===== Data
(** The frames and contexts after [withTenantScope]. *)
Lemma withTenantScope_ok scope h s h' s' :
  withTenantScope scope h s = Ok (h', s') → Forall context_ok h →
  (∀ i, s = Some i → (i < length h)%nat) →
  Forall context_ok h' ∧ (length h ≤ length h')%nat ∧ (s' = s ∨ s = None) ∧
  (∀ i, s' = Some i → (i < length h')%nat).
Proof.
  unfold withTenantScope. intros Hw Hh Hs. destruct (getStore h s) as [ctx|] eqn:Hg.
  - destruct (tenantScopesEqual _ _); simpl in Hw; [|done]. injection Hw as <- <-.
    split_all; [done|lia|by left|done].
  - injection Hw as <- <-. rewrite length_app. simpl. split_all; [|lia| |].
    + apply Forall_app. split; [done|]. constructor; [|done]. by split; simpl; try constructor.
    + right. destruct s as [i|]; [|done]. exfalso. specialize (Hs i eq_refl).
      simpl in Hg. apply lookup_ge_None in Hg. lia.
    + intros i [= <-]. lia.
Qed.

Definition spawned_ok (n : nat) (spawned : option flow) : Prop :=
  ∀ f, spawned = Some f → flow_ok n f.

(** A hook either records its read or raises, and stays in its frame. *)
Lemma hook_step_ok h f rest below frames (m : outcome TenantIsolationViolation contexts) r :
  Forall context_ok h → frames_ok (length h) (f :: below) → frames_ok (length h) frames →
  fr_store rest = fr_store f → (∀ h', m = Ok h' → recorded h (fr_store f) h') →
  match m with
  | Ok h' => (h', Running (rest :: below), None)
  | Throw v => (h, raise v frames, None)
  end = r →
  Forall context_ok r.1.1 ∧ (length h ≤ length r.1.1)%nat ∧
  flow_ok (length r.1.1) r.1.2 ∧ spawned_ok (length r.1.1) r.2.
Proof.
  intros Hh Hf Hfs E Hm <-. destruct m as [h'|v]; simpl.
  - specialize (Hm h' eq_refl). rewrite (recorded_length _ _ _ Hm).
    split_all; [by eapply recorded_ok|lia| |done]. by eapply frames_ok_same.
  - split_all; [done|lia| |done]. by apply raise_ok.
Qed.

Lemma frames_ok_singleton n f : (∀ i, fr_store f = Some i → (i < n)%nat) → frames_ok n [f].
Proof. intros H. split; [repeat constructor|by constructor]. Qed.

(** The topmost frame moves on to other code under its store. *)
Ltac same_frame := eapply frames_ok_same; [|eassumption]; done.

Lemma flow_step_ok h frames r :
  Forall context_ok h → frames_ok (length h) frames → flow_step h frames = Some r →
  Forall context_ok r.1.1 ∧ (length h ≤ length r.1.1)%nat ∧
  flow_ok (length r.1.1) r.1.2 ∧ spawned_ok (length r.1.1) r.2.
Proof.
  intros Hh Hf Hst. destruct frames as [|[s c t] below]; [done|]. injection Hst as Hr.
  pose proof (Forall_inv (fo_live _ _ Hf)) as Hlive. simpl in Hlive.
  destruct c as [|op sc rest|op id rest|op rest|sc body rest|body rest|body rest].
  - subst r. simpl. split_all; [done|lia| |done]. by eapply frames_ok_tail.
  - eapply hook_step_ok; [done|exact Hf|exact Hf| |apply recordPersistentStoreRead_recorded|exact Hr]; done.
  - eapply hook_step_ok; [done|exact Hf|exact Hf| |apply recordTenantIdRead_recorded|exact Hr]; done.
  - eapply (hook_step_ok h _ _ below _ (Ok (recordActiveTenantRead op h s)));
      [done|exact Hf|exact Hf| | |exact Hr]; [done|].
    intros h' [= <-]. apply recordActiveTenantRead_recorded.
  - destruct (withTenantScope sc h s) as [[h' s']|v] eqn:Hw; subst r; simpl.
    + destruct (withTenantScope_ok _ _ _ _ _ Hw Hh Hlive) as (Hh' & Hle & Hs' & Hl').
      split_all; [done|lia| |done]. apply frames_ok_push; [done|done|].
      apply (flow_ok_weaken (length h) _ (Running _)); [lia|]. same_frame.
    + split_all; [done|lia|exact (raise_ok _ v _ Hf)|done].
  - subst r. simpl. split_all; [done|lia|same_frame|].
    intros f [= <-]. by apply frames_ok_singleton.
  - subst r. simpl. split_all; [done|lia| |done].
    apply frames_ok_push; [by left|done|]. same_frame.
Qed.

Lemma process_step_ok p p' : process_ok p → process_step p p' → process_ok p'.
Proof.
  intros [Hh Hfl] Hst. destruct Hst as [h flows i frames h' f' spawned Hi Hs]. simpl in *.
  pose proof (Forall_lookup_1 _ _ _ _ Hfl Hi) as Hf.
  destruct (flow_step_ok _ _ _ Hh Hf Hs) as (Hh' & Hle & Hf' & Hsp). simpl in *.
  split; [done|]. simpl. apply Forall_app. split.
  - apply Forall_insert; [|done]. eapply Forall_impl; [exact Hfl|]. intros g. by apply flow_ok_weaken.
  - destruct spawned as [f|]; [|constructor]. constructor; [by apply Hsp|constructor].
Qed.

Lemma start_ok programs : process_ok (start programs).
Proof.
  split; [constructor|]. apply Forall_fmap, Forall_forall. intros c _. simpl.
  by apply frames_ok_singleton.
Qed.

Lemma reachable_ok programs p : rtc process_step (start programs) p → process_ok p.
Proof.
  intros Hr. generalize (start_ok programs). induction Hr; [done|].
  eauto using process_step_ok.
Qed.

(** ** Flows do what belongs to their scope *)

Definition same_scope (left right : TenantScope) : Prop :=
  ts_tenantId left = ts_tenantId right ∧ ts_environmentId left = ts_environmentId right ∧
  default "default" (ts_projectId left) = default "default" (ts_projectId right).

(** What a flow under [scope] may do. *)
Definition belongs (scope : TenantScope) (a : access) : Prop :=
  match a with
  | of_scope recorded => same_scope scope recorded
  | of_tenant id => ts_tenantId scope = id
  | of_run_directory => True
  | body_of requested => same_scope scope requested
  end.

Definition is_read (e : event) : Prop := match ev_access e with body_of _ => False | _ => True end.

#[export] Instance is_read_dec e : Decision (is_read e).
Proof. unfold is_read. destruct (ev_access e); apply _. Defined.

Definition reads_under (k : nat) (log : list event) : list event :=
  filter is_read (filter (λ e, ev_context e = k) log).

(** Everything belongs to the scope of its context, and the context has recorded exactly
    the reads, in order. *)
Record log_ok (h : contexts) (log : list event) : Prop := {
  lg_belongs : Forall (λ e, ∃ ctx, h !! ev_context e = Some ctx ∧ belongs (tc_scope ctx) (ev_access e)) log;
  lg_recorded k ctx : h !! k = Some ctx → tr_operation <$> tc_reads ctx = ev_operation <$> reads_under k log;
}.

Lemma reads_under_snoc k log e :
  reads_under k (log ++ [e]) =
  reads_under k log ++ (if decide (ev_context e = k ∧ is_read e) then [e] else []).
Proof.
  unfold reads_under. rewrite !filter_app. f_equal. rewrite filter_cons, filter_nil.
  destruct (decide (ev_context e = k)) as [E|E]; [rewrite filter_cons, filter_nil|]; repeat case_decide; tauto.
Qed.

(** A read that belongs to its context, and is recorded. *)
Lemma log_read h log k ctx operation a :
  log_ok h log → h !! k = Some ctx → belongs (tc_scope ctx) a →
  is_read {| ev_context := k; ev_operation := operation; ev_access := a |} →
  log_ok (push_to operation h (Some k)) (log ++ [{| ev_context := k; ev_operation := operation; ev_access := a |}]).
Proof.
  unfold push_to, contexts in *. cbv iota. intros [Hb Hr] Hk Ha Hread. unfold contexts in *.
  assert (Hscope : ∀ j c, h !! j = Some c → ∃ c', alter (push_read operation) k h !! j = Some c' ∧ tc_scope c' = tc_scope c).
  { intros j c Hj. destruct (decide (k = j)) as [<-|Hne].
    - rewrite list_lookup_alter_eq, Hj. by eexists.
    - rewrite list_lookup_alter_ne by done. by exists c. }
  split.
  - apply Forall_app. split; [|constructor; [|constructor]].
    + eapply Forall_impl; [exact Hb|]. intros e (c & Hc & Hbe). destruct (Hscope _ _ Hc) as (c' & Hc' & Es).
      exists c'. by rewrite Es.
    + destruct (Hscope _ _ Hk) as (c' & Hc' & Es). exists c'. by rewrite Es.
  - intros j c' Hj. unfold contexts in Hj. rewrite reads_under_snoc. cbn [ev_context]. destruct (decide (k = j)) as [<-|Hne].
    + rewrite list_lookup_alter_eq, Hk in Hj. injection Hj as <-. rewrite decide_True by done.
      cbn [push_read tc_reads]. by rewrite !fmap_app, (Hr k ctx Hk).
    + rewrite list_lookup_alter_ne in Hj by done. rewrite decide_False, app_nil_r by tauto. by apply Hr.
Qed.

Lemma log_body h log k ctx operation scope :
  log_ok h log → h !! k = Some ctx → same_scope (tc_scope ctx) scope →
  log_ok h (log ++ [{| ev_context := k; ev_operation := operation; ev_access := body_of scope |}]).
Proof.
  intros [Hb Hr] Hk Hs. split.
  - apply Forall_app. split; [done|]. constructor; [|done]. by exists ctx.
  - intros j c Hj. rewrite reads_under_snoc, decide_False, app_nil_r by (intros [_ []]). by apply Hr.
Qed.

Lemma log_new_context h log scope :
  log_ok h log → log_ok (h ++ [{| tc_scope := scope; tc_reads := []; tc_nextSequence := 0 |}]) log.
Proof.
  intros [Hb Hr]. split.
  - eapply Forall_impl; [exact Hb|]. intros e (c & Hc & Hbe). exists c. split; [|done]. by apply lookup_app_l_Some.
  - intros k ctx [Hk|[Hk Hn]]%lookup_app_Some; [by apply Hr|]. apply list_lookup_singleton_Some in Hn as [Hk0 <-].
    assert (reads_under k log = []) as ->; [|done]. unfold reads_under.
    assert (filter (λ e, ev_context e = k) log = []) as ->; [|done].
    destruct (filter _ log) as [|e l] eqn:E; [done|].
    assert (e ∈ filter (λ e, ev_context e = k) log) as He by (rewrite E; left).
    apply list_elem_of_filter in He as [Ek He]. rewrite Forall_forall in Hb.
    destruct (Hb e He) as (c & Hc & _). apply lookup_lt_Some in Hc. lia.
Qed.

Lemma raise_returned v f below : returned (f :: below) (raise v (f :: below)) = false.
Proof.
  assert (Hr : ∀ frames, match raise v frames with Running fs => (length fs < length frames)%nat | Crashed _ => True end).
  { induction frames as [|g frames IH]; [done|]. cbn [raise]. destruct (fr_try g); [cbn; lia|].
    destruct (raise v frames); cbn; [lia|done]. }
  specialize (Hr (f :: below)). unfold returned. destruct (raise v (f :: below)); [|done]. apply Nat.leb_gt. lia.
Qed.

Lemma same_scope_spec left right : tenantScopesEqual left right = true ↔ same_scope left right.
Proof. apply tenantScopesEqual_spec. Qed.

(** A hook under the store [s]: it throws and nothing changes, or the read belongs to the
    scope and is recorded; without a scope it does nothing. *)
Lemma hook_log h log f below rest operation a (m : outcome TenantIsolationViolation contexts) :
  let event k := {| ev_context := k; ev_operation := operation; ev_access := a |} in
  log_ok h log → (∀ i, fr_store f = Some i → (i < length h)%nat) → (∀ k, is_read (event k)) →
  (∀ h', m = Ok h' → h' = push_to operation h (fr_store f) ∧
    ∀ k ctx, fr_store f = Some k → h !! k = Some ctx → belongs (tc_scope ctx) a) →
  let r := match m with Ok h' => (h', Running (rest :: below)) | Throw v => (h, raise v (f :: below)) end in
  log_ok r.1 (log ++ (if returned (f :: below) r.2 then option_list (event <$> fr_store f) else [])).
Proof.
  intros event Hl Hlive Hread Hm. destruct m as [h'|v]; cbn [fst snd].
  - destruct (Hm h' eq_refl) as [-> Hb]. unfold returned. cbn [length]. rewrite Nat.leb_refl.
    destruct (fr_store f) as [k|]; cbn [fmap option_fmap option_map option_list]; [|by rewrite app_nil_r].
    destruct (lookup_lt_is_Some_2 h k (Hlive k eq_refl)) as [ctx Hk].
    apply (log_read h log k ctx); [done|done|by apply (Hb k)|apply Hread].
  - rewrite raise_returned, app_nil_r. done.
Qed.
==========
**What to do:** Lines above with "pose": state how many, nothing more.

**Answer section:** 2